Saved data entries
___

Definition t3 : list Z := [
  0xF49FCC2FF1DAF39B; 0x487FD5C66FF29281; 0xE8A30667FCDCA83F; 0x2C9B4BE3D2FCCE63;
  0xDA3FF74B93FBBBC2; 0x2FA165D2FE70BA66; 0xA103E279970E93D4; 0xBECDEC77B0E45E71;
  0xCFB41E723985E497; 0xB70AAA025EF75017; 0xD42309F03840B8E0; 0x8EFC1AD035898579;
  0x96C6920BE2B2ABC5; 0x66AF4163375A9172; 0x2174ABDCCA7127FB; 0xB33CCEA64A72FF41;
  0xF04A4933083066A5; 0x8D970ACDD7289AF5; 0x8F96E8E031C8C25E; 0xF3FEC02276875D47;
  0xEC7BF310056190DD; 0xF5ADB0AEBB0F1491; 0x9B50F8850FD58892; 0x4975488358B74DE8;
  0xA3354FF691531C61; 0x0702BBE481D2C6EE; 0x89FB24057DEDED98; 0xAC3075138596E902;
  0x1D2D3580172772ED; 0xEB738FC28E6BC30D; 0x5854EF8F63044326; 0x9E5C52325ADD3BBE;
  0x90AA53CF325C4623; 0xC1D24D51349DD067; 0x2051CFEEA69EA624; 0x13220F0A862E7E4F;
  0xCE39399404E04864; 0xD9C42CA47086FCB7; 0x685AD2238A03E7CC; 0x066484B2AB2FF1DB;
  0xFE9D5D70EFBF79EC; 0x5B13B9DD9C481854; 0x15F0D475ED1509AD; 0x0BEBCD060EC79851;
  0xD58C6791183AB7F8; 0xD1187C5052F3EEE4; 0xC95D1192E54E82FF; 0x86EEA14CB9AC6CA2;
  0x3485BEB153677D5D; 0xDD191D781F8C492A; 0xF60866BAA784EBF9; 0x518F643BA2D08C74;
  0x8852E956E1087C22; 0xA768CB8DC410AE8D; 0x38047726BFEC8E1A; 0xA67738B4CD3B45AA;
  0xAD16691CEC0DDE19; 0xC6D4319380462E07; 0xC5A5876D0BA61938; 0x16B9FA1FA58FD840;
  0x188AB1173CA74F18; 0xABDA2F98C99C021F; 0x3E0580AB134AE816; 0x5F3B05B773645ABB;
  0x2501A2BE5575F2F6; 0x1B2F74004E7E8BA9; 0x1CD7580371E8D953; 0x7F6ED89562764E30;
  0xB15926FF596F003D; 0x9F65293DA8C5D6B9; 0x6ECEF04DD690F84C; 0x4782275FFF33AF88;
  0xE41433083F820801; 0xFD0DFE409A1AF9B5; 0x4325A3342CDB396B; 0x8AE77E62B301B252;
  0xC36F9E9F6655615A; 0x85455A2D92D32C09; 0xF2C7DEA949477485; 0x63CFB4C133A39EBA;
  0x83B040CC6EBC5462; 0x3B9454C8FDB326B0; 0x56F56A9E87FFD78C; 0x2DC2940D99F42BC6;
  0x98F7DF096B096E2D; 0x19A6E01E3AD852BF; 0x42A99CCBDBD4B40B; 0xA59998AF45E9C559;
  0x366295E807D93186; 0x6B48181BFAA1F773; 0x1FEC57E2157A0A1D; 0x4667446AF6201AD5;
  0xE615EBCACFB0F075; 0xB8F31F4F68290778; 0x22713ED6CE22D11E; 0x3057C1A72EC3C93B;
  0xCB46ACC37C3F1F2F; 0xDBB893FD02AAF50E; 0x331FD92E600B9FCF; 0xA498F96148EA3AD6;
  0xA8D8426E8B6A83EA; 0xA089B274B7735CDC; 0x87F6B3731E524A11; 0x118808E5CBC96749;
  0x9906E4C7B19BD394; 0xAFED7F7E9B24A20C; 0x6509EADEEB3644A7; 0x6C1EF1D3E8EF0EDE;
  0xB9C97D43E9798FB4; 0xA2F2D784740C28A3; 0x7B8496476197566F; 0x7A5BE3E6B65F069D;
  0xF96330ED78BE6F10; 0xEEE60DE77A076A15; 0x2B4BEE4AA08B9BD0; 0x6A56A63EC7B8894E;
  0x02121359BA34FEF4; 0x4CBF99F8283703FC; 0x398071350CAF30C8; 0xD0A77A89F017687A;
  0xF1C1A9EB9E423569; 0x8C7976282DEE8199; 0x5D1737A5DD1F7ABD; 0x4F53433C09A9FA80;
  0xFA8B0C53DF7CA1D9; 0x3FD9DCBC886CCB77; 0xC040917CA91B4720; 0x7DD00142F9D1DCDF;
  0x8476FC1D4F387B58; 0x23F8E7C5F3316503; 0x032A2244E7E37339; 0x5C87A5D750F5A74B;
  0x082B4CC43698992E; 0xDF917BECB858F63C; 0x3270B8FC5BF86DDA; 0x10AE72BB29B5DD76;
  0x576AC94E7700362B; 0x1AD112DAC61EFB8F; 0x691BC30EC5FAA427; 0xFF246311CC327143;
  0x3142368E30E53206; 0x71380E31E02CA396; 0x958D5C960AAD76F1; 0xF8D6F430C16DA536;
  0xC8FFD13F1BE7E1D2; 0x7578AE66004DDBE1; 0x05833F01067BE646; 0xBB34B5AD3BFE586D;
  0x095F34C9A12B97F0; 0x247AB64525D60CA8; 0xDCDBC6F3017477D1; 0x4A2E14D4DECAD24D;
  0xBDB5E6D9BE0A1EEB; 0x2A7E70F7794301AB; 0xDEF42D8A270540FD; 0x01078EC0A34C22C1;
  0xE5DE511AF4C16387; 0x7EBB3A52BD9A330A; 0x77697857AA7D6435; 0x004E831603AE4C32;
  0xE7A21020AD78E312; 0x9D41A70C6AB420F2; 0x28E06C18EA1141E6; 0xD2B28CBD984F6B28;
  0x26B75F6C446E9D83; 0xBA47568C4D418D7F; 0xD80BADBFE6183D8E; 0x0E206D7F5F166044;
  0xE258A43911CBCA3E; 0x723A1746B21DC0BC; 0xC7CAA854F5D7CDD3; 0x7CAC32883D261D9C;
  0x7690C26423BA942C; 0x17E55524478042B8; 0xE0BE477656A2389F; 0x4D289B5E67AB2DA0;
  0x44862B9C8FBBFD31; 0xB47CC8049D141365; 0x822C1B362B91C793; 0x4EB14655FB13DFD8;
  0x1ECBBA0714E2A97B; 0x6143459D5CDE5F14; 0x53A8FBF1D5F0AC89; 0x97EA04D81C5E5B00;
  0x622181A8D4FDB3F3; 0xE9BCD341572A1208; 0x1411258643CCE58A; 0x9144C5FEA4C6E0A4;
  0x0D33D06565CF620F; 0x54A48D489F219CA1; 0xC43E5EAC6D63C821; 0xA9728B3A72770DAF;
  0xD7934E7B20DF87EF; 0xE35503B61A3E86E5; 0xCAE321FBC819D504; 0x129A50B3AC60BFA6;
  0xCD5E68EA7E9FB6C3; 0xB01C90199483B1C7; 0x3DE93CD5C295376C; 0xAED52EDF2AB9AD13;
  0x2E60F512C0A07884; 0xBC3D86A3E36210C9; 0x35269D9B163951CE; 0x0C7D6E2AD0CDB5FA;
  0x59E86297D87F5733; 0x298EF221898DB0E7; 0x55000029D1A5AA7E; 0x8BC08AE1B5061B45;
  0xC2C31C2B6C92703A; 0x94CC596BAF25EF42; 0x0A1D73DB22540456; 0x04B6A0F9D9C4179A;
  0xEFFDAFA2AE3D3C60; 0xF7C8075BB49496C4; 0x9CC5C7141D1CD4E3; 0x78BD1638218E5534;
  0xB2F11568F850246A; 0xEDFABCFA9502BC29; 0x796CE5F2DA23051B; 0xAAE128B0DC93537C;
  0x3A493DA0EE4B29AE; 0xB5DF6B2C416895D7; 0xFCABBD25122D7F37; 0x70810B58105DC4B1;
  0xE10FDD37F7882A90; 0x524DCAB5518A3F5C; 0x3C9E85878451255B; 0x4029828119BD34E2;
  0x74A05B6F5D3CECCB; 0xB610021542E13ECA; 0x0FF979D12F59E2AC; 0x6037DA27E4F9CC50;
  0x5E92975A0DF1847D; 0xD66DE190D3E623FE; 0x5032D6B87B568048; 0x9A36B7CE8235216E;
  0x80272A7A24F64B4A; 0x93EFED8B8C6916F7; 0x37DDBFF44CCE1555; 0x4B95DB5D4B99BD25;
  0x92D3FDA169812FC0; 0xFB1A4A9A90660BB6; 0x730C196946A4B9B2; 0x81E289AA7F49DA68;
  0x64669A0F83B1A05F; 0x27B3FF7D9644F48B; 0xCC6B615C8DB675B3; 0x674F20B9BCEBBE95;
  0x6F31238275655982; 0x5AE488713E45CF05; 0xBF619F9954C21157; 0xEABAC46040A8EAE9;
  0x454C6FE9F2C0C1CD; 0x419CF6496412691C; 0xD3DC3BEF265B0F70; 0x6D0E60F5C3578A9E].
Fixpoint sl_emplace (x : SourceListItem) (l : list SourceListItem) : list SourceListItem :=
  match l with
  | [] => [x]
  | y :: r => if sl_queryTime x <? sl_queryTime y then x :: y :: r else y :: sl_emplace x r
  end.

Definition sl_add (now : Z) (maxCount : nat) (isBad : bool) (l : list SourceListItem)
    (j : UserPtr * Source) : list SourceListItem :=
  match src_partial j.2 with
  | Some ps =>
      if Source_isCandidate j.2 isBad && PartialSource_isCandidate ps now then
        let l' := sl_emplace (mkSLI (ps_nextQueryTime ps) j.1 isBad) l in
        if (maxCount <? length l')%nat then take (length l' - 1) l' else l'
      else l
  | None => l
  end.

Definition getPFSSourcesL (q : QueueItem) (l : list SourceListItem) (now : Z) (maxCount : nat) : list SourceListItem :=
  foldl (sl_add now maxCount true)
    (foldl (sl_add now maxCount false) l (map_to_list (qi_sources q)))
    (map_to_list (qi_badSources q)).

(** *** Segments *)

Definition resetDownloaded (q : QueueItem) : QueueItem :=
  set_segments q (qi_downloads q) [] 0 0 (qi_averageSpeed q).

Definition isFinished (q : QueueItem) : bool :=
  match qi_doneSegments q with
  | [s] => (getStart s =? 0) && (getSize s =? qi_size q)
  | _ => false
  end.

(** [isChunkDownloaded(startPos, len)]: the result and the new value of [len]. *)
Fixpoint chunk_in (l : SegmentSet) (startPos len : Z) : bool * Z :=
  match l with
  | [] => (false, len)
  | i :: r => if (getStart i <=? startPos) && (startPos <? getEnd i)
              then (true, Z.min len (getEnd i - startPos)) else chunk_in r startPos len
  end.

Definition isChunkDownloaded (q : QueueItem) (startPos len : Z) : bool * Z :=
  if len <=? 0 then (false, len) else chunk_in (qi_doneSegments q) startPos len.

Definition set_downloads (q : QueueItem) (l : list RunningSegment) : QueueItem :=
  set_segments q l (qi_doneSegments q) (qi_doneSegmentsSize q) (qi_downloadedBytes q) (qi_averageSpeed q).

(** [addDownload(const DownloadPtr&)], for a download that exists in the store. *)
Definition addDownload (h : Downloads) (q : QueueItem) (download : DownloadPtr) : option QueueItem :=
  d ← h !! download;
  Some (set_downloads q (qi_downloads q ++ [mkRunning (dl_segment d) (Some download)])).
(* ===== verification/NextSegment.v ===== *)
(** * Choosing the next block to download

    [QueueItem::getNextSegmentL] ([client/QueueItem.cpp]) and the two searches it
    uses.  The searches are loops whose termination is proved with a
    lexicographic measure.  The target size is computed in [double]; [SpecFloat]'s
    executable binary64 is that arithmetic, and no theorem here depends on its
    rounding.  The value of [Util::rand()] is an argument.  The sums of a position and a
    size tried are in [Z]: in [int64_t] they overflow only for a wanted size near 2^63. *)

From Stdlib Require Import SpecFloat.
From S2P Require Import Prelude Segment SegmentSet Download QueueItem.

(** ** [double] *)

Definition f64_of_Z (z : Z) : spec_float := binary_normalize 53 1024 z 0 false.

(** [0.25] is [2^52 * 2^-54]. *)
Definition f64_quarter : spec_float := binary_normalize 53 1024 1 (-2) false.

(** [static_cast<int64_t>]: truncation; the cast is undefined outside the range of
    the type, and gives the smallest [int64_t] on x86. *)
Definition f64_to_int64 (f : spec_float) : Z :=
  match f with
  | S754_zero _ => 0
  | S754_finite s m e =>
      let a := if 0 <=? e then Z.pos m * 2 ^ e else Z.pos m / 2 ^ (- e) in
      let z := if s then - a else a in
      if (- 2 ^ 63 <=? z) && (z <? 2 ^ 63) then z else - 2 ^ 63
  | _ => - 2 ^ 63
  end.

___

Work instruction ::
Repeat the entries above verbatim, but only from the line that has "foldl (sl_add now maxCount true)" down to the line that has "set_segments q (qi_downloads", inclusive.

Response for this exercise ::
  foldl (sl_add now maxCount true)
    (foldl (sl_add now maxCount false) l (map_to_list (qi_sources q)))
    (map_to_list (qi_badSources q)).

(** *** Segments *)

Definition resetDownloaded (q : QueueItem) : QueueItem :=
  set_segments q (qi_downloads q) [] 0 0 (qi_averageSpeed q).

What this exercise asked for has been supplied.